Massenhafter Elefanten-Tod im Okavango-Delta
Sie sterben rasch und in grosser Zahl: Hunderte Elefanten sind bereits tot im Okavango-Delta. Die Dickhäuter kippen um und verenden. Es gibt viele Fragen, einige Hypothesen - und bisher kaum klare Antworten.
Das Wichtigste in Kürze
- Ein mysteriöses Elefantensterben im südafrikanischen Safari-Paradies Botsuana lässt Experten rätseln: Was lässt die Tiere im Okavango-Delta sterben, inzwischen schon Hunderte von ihnen?
Immer neue verstörende Bilder von ausgedörrten Kadavern gibt es. «Die Ursache ist auch nach drei Monaten weiterhin ungeklärt», erklärt Heike Henderson von der Artenschutzorganisation Future for Elephants. Fast alle Kadaver lagen im nördlichen Teil des Deltas, nahe dem Dorf Seroga. Die meisten Tiere verendeten in Sichtweite von Wasserlöchern. In Botsuana lebt fast ein Drittel des Elefanten-Bestands Afrikas.
Der Tod ereilt die Tiere offenbar sehr schnell. Experten suchen nach Erklärungen. «Elefanten sind sehr kontaktfreudige Tiere - wenn es eine Infektion wäre, könnte sich das sehr schnell in der Herde verbreiten», meint etwa die Grosswild-Veterinärin Sybille Quandt. Nahrungsmangel zumindest könne wegen der ergiebigen Regenfälle in letzter Zeit weitgehend ausgeschlossen werden.
Die örtliche Tierschutzorganisation Elephants Protection Society weist auf ein ähnliches Massensterben hin: Vor gut einem Jahr habe schon einmal ein zunächst mysteriöser Erreger die Region heimgesucht, sagt der Direktor der Organisation, Oaitse Nawa. Als Ursache galten damals mit dem Anthrax-Erreger (Milzbrand) verseuchte Böden. Diesmal wurde eine Vergiftung durch Anthrax mit Tests aber ausgeschlossen. Ebenso wie Wilderei: Die toten Tiere haben alle ihre Stosszähne noch. Die Bevölkerung wurde vorsorglich vorm Verzehr des Fleisches gewarnt.

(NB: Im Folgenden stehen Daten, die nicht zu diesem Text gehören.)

(** * EchoCore runtime: execution-provider opt-in and two-pass orchestration

    Part one embeds [src/onnxruntime/src/precomp.h]: the two inline helpers
    [ShouldEnableOrtCuda] and [TryEnableCudaExecutionProvider].
    The process environment, the glog sink and the ONNX Runtime call are
    modelled by explicit state passing. *)

From Stdlib Require Import Ascii String ZArith Lia.
From stdpp Require Import base option list sorting strings gmap.

Local Open Scope string_scope.

Module Precomp.

(** ** Characters and strings *)

(** [std::tolower(static_cast<unsigned char>(ch))] in the "C" locale, the
    locale a process starts in: the 26 upper-case letters are shifted, every
    other byte is returned as it is. *)
Definition tolower (ch : ascii) : ascii :=
  let n := N_of_ascii ch in
  if ((65 <=? n) && (n <=? 90))%N then ascii_of_N (n + 32) else ch.

(** [for (char& ch : flag) ch = tolower(ch);] *)
Fixpoint lowercase (flag : string) : string :=
  match flag with
  | EmptyString => EmptyString
  | String ch rest => String (tolower ch) (lowercase rest)
  end.

(** ** Process state *)

(** The environment block read by [std::getenv]: a value is the sequence of
    characters before the terminating NUL; an absent name is [nullptr]. *)
Definition Environ := gmap string string.

Definition getenv (env : Environ) (name : string) : option string := env !! name.

Inductive Severity := INFO | WARNING.

(** What a call leaves behind outside its arguments: glog records, and the
    calls made into ONNX Runtime. *)
Inductive Effect :=
| Log (sev : Severity) (msg : string)
| OrtAppendCUDA (device_id : Z).

Record Process := mkProcess {
  environ : Environ;
  effects : list Effect
}.

Definition LOG (sev : Severity) (msg : string) (p : Process) : Process :=
  {| environ := environ p; effects := effects p ++ [Log sev msg] |}.

Definition ort_call (device_id : Z) (p : Process) : Process :=
  {| environ := environ p; effects := effects p ++ [OrtAppendCUDA device_id] |}.

(** ** ShouldEnableOrtCuda (precomp.h, lines 79-93) *)

Definition ShouldEnableOrtCuda (env : Environ) : bool :=
  match getenv env "FUNASR_ORT_USE_CUDA" with
  | None => false                                  (* raw == nullptr *)
  | Some EmptyString => false                      (* raw[0] == '\0' *)
  | Some raw =>
      let flag := lowercase raw in
      if String.eqb flag "1" || String.eqb flag "true"
         || String.eqb flag "on" || String.eqb flag "yes"
      then true
      else false
  end.

(** ** ONNX Runtime interface *)

(** [OrtCUDAProviderOptions cuda_options{}]: value-initialised, then
    [device_id] is assigned; only that field is ever written here. *)
Record OrtCUDAProviderOptions := { device_id : Z }.

(** [Ort::Exception], the error the C++ API raises (through [ThrowOnError]);
    it derives from [std::exception], so a handler for
    [const std::exception&] receives it. *)
Record OrtException := { what : string }.

Inductive Outcome (A : Type) :=
| Returns (a : A)
| Throws (e : OrtException).
Arguments Returns {A} a.
Arguments Throws {A} e.

Section Provider.

(** [Ort::SessionOptions] is opaque to this header. *)
Variable SessionOptions : Type.

(** [options.AppendExecutionProvider_CUDA(cuda_options)]: the options
    object is passed by reference, so the call yields the object as it is
    left, and either returns or throws. *)
Variable AppendExecutionProvider_CUDA :
  SessionOptions -> OrtCUDAProviderOptions -> SessionOptions * Outcome unit.

(** The [try] block of lines 100-105, before any handler is applied. *)
Definition try_block (options : SessionOptions) (model_tag : string) (p : Process)
  : Outcome bool * SessionOptions * Process :=
  let cuda_options := {| device_id := 0 |} in
  let p1 := ort_call (device_id cuda_options) p in
  match AppendExecutionProvider_CUDA options cuda_options with
  | (options', Returns _) =>
      (Returns true, options', LOG INFO (model_tag ++ " using CUDAExecutionProvider") p1)
  | (options', Throws e) => (Throws e, options', p1)
  end.

(** ** TryEnableCudaExecutionProvider (precomp.h, lines 95-110)

    The result is the outcome of the call (the returned [bool], or an
    exception that leaves the function), the options object after the call
    and the process after the call. *)
Definition TryEnableCudaExecutionProvider
    (options : SessionOptions) (model_tag : string) (p : Process)
  : Outcome bool * SessionOptions * Process :=
  if negb (ShouldEnableOrtCuda (environ p)) then
    (Returns false, options,
     LOG INFO (model_tag ++ " CUDAExecutionProvider disabled by FUNASR_ORT_USE_CUDA") p)
  else
    match try_block options model_tag p with
    | (Returns r, options', p') => (Returns r, options', p')
    | (Throws e, options', p') =>               (* catch (const std::exception& e) *)
        (Returns false, options',
         LOG WARNING (model_tag ++ " fallback to CPUExecutionProvider: " ++ what e) p')
    end.

(** The variant compiled on Apple platforms (lines 112-114), where the
    provider is never tried. *)
Definition TryEnableCudaExecutionProvider_apple
    (options : SessionOptions) (model_tag : string) (p : Process)
  : Outcome bool * SessionOptions * Process :=
  (Returns false, options, p).

(** Successive calls in one process, each on its own options object; the
    outcomes are returned in call order. *)
Fixpoint successive_calls (calls : list (SessionOptions * string)) (p : Process)
  : list (Outcome bool) * Process :=
  match calls with
  | [] => ([], p)
  | (options, model_tag) :: rest =>
      let '(r, _, p1) := TryEnableCudaExecutionProvider options model_tag p in
      let '(rs, p2) := successive_calls rest p1 in
      (r :: rs, p2)
  end.

End Provider.

Arguments try_block {SessionOptions} _ _ _ _.
Arguments TryEnableCudaExecutionProvider {SessionOptions} _ _ _ _.
Arguments successive_calls {SessionOptions} _ _ _.

(** Counting what a process has done so far. *)
Definition is_probe (e : Effect) : bool :=
  match e with OrtAppendCUDA _ => true | _ => false end.

Definition is_warning (e : Effect) : bool :=
  match e with Log WARNING _ => true | _ => false end.

Definition ort_calls (p : Process) : list Effect := List.filter is_probe (effects p).
Definition probes (p : Process) : nat := length (ort_calls p).
Definition warnings (p : Process) : nat := length (List.filter is_warning (effects p)).

Definition fell_back (r : Outcome bool) : bool :=
  match r with Returns false => true | _ => false end.

(** A process whose environment holds the switch with the given value, and
    one where it is absent. *)
Definition with_switch (value : string) : Process :=
  {| environ := {[ "FUNASR_ORT_USE_CUDA" := value ]}; effects := [] |}.

Definition without_switch : Process :=
  {| environ := ∅; effects := [] |}.

(** An ONNX Runtime build without the CUDA provider: every append throws;
    the options object is a list of provider names. *)
Definition no_cuda (options : list string) (_ : OrtCUDAProviderOptions)
  : list string * Outcome unit :=
  (options, Throws {| what := "CUDA execution provider is not enabled in this build" |}).

(** A build with it. *)
Definition has_cuda (options : list string) (_ : OrtCUDAProviderOptions)
  : list string * Outcome unit :=
  ((options ++ ["CUDAExecutionProvider"])%list, Returns tt).

Arguments TryEnableCudaExecutionProvider_apple {SessionOptions} _ _ _.

(** The glog records of a process, in the order they were written. *)
Definition is_log (e : Effect) : bool :=
  match e with Log _ _ => true | _ => false end.

Definition log_records (p : Process) : list Effect := List.filter is_log (effects p).

(** The bytes [tolower] maps to a given byte: a lower-case letter comes
    from itself and from its upper-case form, an upper-case letter from
    nothing, any other byte from itself. *)
Definition variants_of (ch : ascii) : list ascii :=
  let n := N_of_ascii ch in
  if ((97 <=? n) && (n <=? 122))%N then [ch; ascii_of_N (n - 32)]
  else if ((65 <=? n) && (n <=? 90))%N then []
  else [ch].

(** The values the loop of lines 86-88 turns into a given flag. *)
Fixpoint spellings (flag : string) : list string :=
  match flag with
  | EmptyString => [EmptyString]
  | String ch rest =>
      flat_map (fun c => map (String c) (spellings rest)) (variants_of ch)
  end.

(** Every value that the comparison of line 89 accepts. *)
Definition enabling_values : list string :=
  (spellings "1" ++ spellings "true" ++ spellings "on" ++ spellings "yes")%list.

(** ** Properties of the provider opt-in *)

Section ProviderFacts.

Context {SessionOptions : Type}.
Variable append : SessionOptions -> OrtCUDAProviderOptions -> SessionOptions * Outcome unit.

Bislang sind die meisten Todesfälle bei den Elefanten beschränkt auf ein überschaubares Gebiet im nordwestlich gelegenen Okavango-Delta nahe dem zu Namibia gehörenden Caprivi-Streifen. Der britische Prinz Harry hatte hier im Vorjahr im Dreiländereck mit Namibia und Angola ein grenzüberschreitendes Waldschutzprojekt eingeweiht. Nun setzen Behörden und Tierschützer in dem sumpfigen Gelände Helikopter und Flugzeuge ein, um die toten Tiere auszumachen.
Von einem aussergewöhnlich dramatischen Ereignis spricht Henderson: «Etwas, was sonst höchstens durch eine extreme, langanhaltende Dürre verursacht wird.» Einen Zusammenhang mit Corona halten Experten für unwahrscheinlich: Eine meist harmlos verlaufende Infektion mit dem Virus ist bisher vor allem für bestimmte Fleischfresser wie Katzen und Nerze bekannt. Zudem scheine keine andere Wildtierart von dem Massensterben betroffen zu sein, erklärt Henderson. Dies gelte auch für Tiere, die aus denselben Wasserlöchern trinken, oder Aasfresser wie Löwen, Hyänen oder Geier, die sich von den Elefanten-Kadavern ernähren.
«Ein grosses Problem ist, dass sich die Regierung von Botsuana nicht sehr transparent oder kooperativ zeigt», kritisiert Henderson. Hilfsangebote würden von der Regierung nicht angenommen. «Warum verneint die Regierung die Ernsthaftigkeit des Problems?», fragt die kenianische Wildtier-Expertin Paula Kahumbu beim Kurznachrichtendienst Twitter. Einen geplanten Flug mit Journalisten ins Okavango-Delta sagte Botsuanas Regierung am Sonntag kurzfristig ohne weitere Erklärung ab.
Botsuana hat in Afrika eigentlich einen guten Ruf in Sachen Natur- und Tierschutz. Im Vorjahr hatte es aber international Empörung wegen der Aufhebung des Elefantenjagdverbots gegeben. Während die Zahl der Elefanten in vielen Regionen Afrikas zurückgeht, ist sie in dem Binnenstaat laut offiziellen Angaben von etwa 50.000 im Jahr 1991 auf gut 130.000 Tiere angestiegen.